Subject: Re: partition bookkeeping
To: Greywolf <email@example.com>
From: Oleg Polyanski <firstname.lastname@example.org>
Date: 09/22/1999 22:25:53
>>>>> "G" == Greywolf writes:
G> On Wed, 22 Sep 1999, Frank van der Linden wrote: # # Now, what should be
G> discussed (and has been) is a naming scheme # for device nodes. It's a
G> good opportunity to get rid of # the mess that is wd/sd naming, 'c' or
G> 'd' for the name of the # "raw" disk device, etc.
G> I will agree with getting rid of 'c' or 'd', great.
G> But what does discarding wd/sd buy us?
G> Keeping it makes it easier to identify disks on disparate controllers.
I'm not sure that it makes our life easier. Right now we have
floating disk naming scheme - disk detected first will get number `0'
even if it has, for example, SCSI ID 5 so when I add another disk
with SCSI ID number 2 (for example, I would like to add large /opt
file system) it becomes first (i.e. sd0), not the former `first'
disk. You cannot mount root fs without editing your `/etc/fstab'.

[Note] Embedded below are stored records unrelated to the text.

Lemma read_line_overflow l c k buf i : no_newline l → 0 ≤ i ≤ Z.of_nat (length buf) →
  Z.of_nat (length buf) ≤ i + Z.of_nat (length l) → read_line (l ++ c :: k) buf i = Undefined.
Proof.
  intros Hn. revert buf i. induction Hn as [|b l Hb Hn IH]; intros buf i Hi Hl; cbn [app read_line length] in *;
    (destruct (decide (i = Z.of_nat (length buf))) as [->|];
      [unfold wr, in_range; rewrite (proj2 (Z.ltb_ge _ _)) by lia; by rewrite andb_false_r|]); [lia|].
  rewrite wr_ok by lia. cbn [mbind outcome_bind]. rewrite (proj2 (Z.eqb_neq b newline) Hb).
  apply IH; rewrite ?length_insert; lia.
Qed.

Lemma read_line_waits l buf i : no_newline l → 0 ≤ i → i + Z.of_nat (length l) ≤ Z.of_nat (length buf) →
  read_line l buf i = Ret None.
Proof.
  intros Hn. revert buf i. induction Hn as [|c l Hc Hn IH]; intros buf i Hi Hl; cbn [read_line length] in *.
  - done.
  - rewrite wr_ok by lia. cbn [mbind outcome_bind]. rewrite (proj2 (Z.eqb_neq c newline) Hc).
    apply IH; rewrite ?length_insert; lia.
Qed.

(** The first line typed, in a buffer it fits into. *)
Lemma read_first l k buf : no_newline l → (length l < length buf)%nat →
  ∃ post, read_line (l ++ newline :: k) buf 0 = Ret (Some (l ++ newline :: post, Z.of_nat (length l + 1), k)) ∧
    length (l ++ newline :: post) = length buf.
Proof.
  intros Hn Hl. destruct (drop (length l) buf) as [|x post] eqn:E.
  { apply (f_equal length) in E. rewrite length_drop in E. cbn in E. lia. }
  exists post. split.
  - rewrite <-(take_drop (length l) buf), E.
    apply (read_line_ok l k [] (take (length l) buf)); [rewrite length_take; lia|done].
  - apply (f_equal length) in E. rewrite length_drop in E. rewrite length_app. cbn [length] in *. lia.
Qed.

It's weird. Disk naming scheme must depend on device physical
properties (SCSI ID, master/slave or something like that). But I
don't think that Solaris naming scheme is perfect - it depends in
much degree on underlying hardware, where each device or controller
maps to the right slot that makes the life of service engineer much
easier with UE6000, for example; if you will take a look on
Solaris/x86 you will see that naming scheme is emulated on PC
hardware and that is why it looks so unnatural.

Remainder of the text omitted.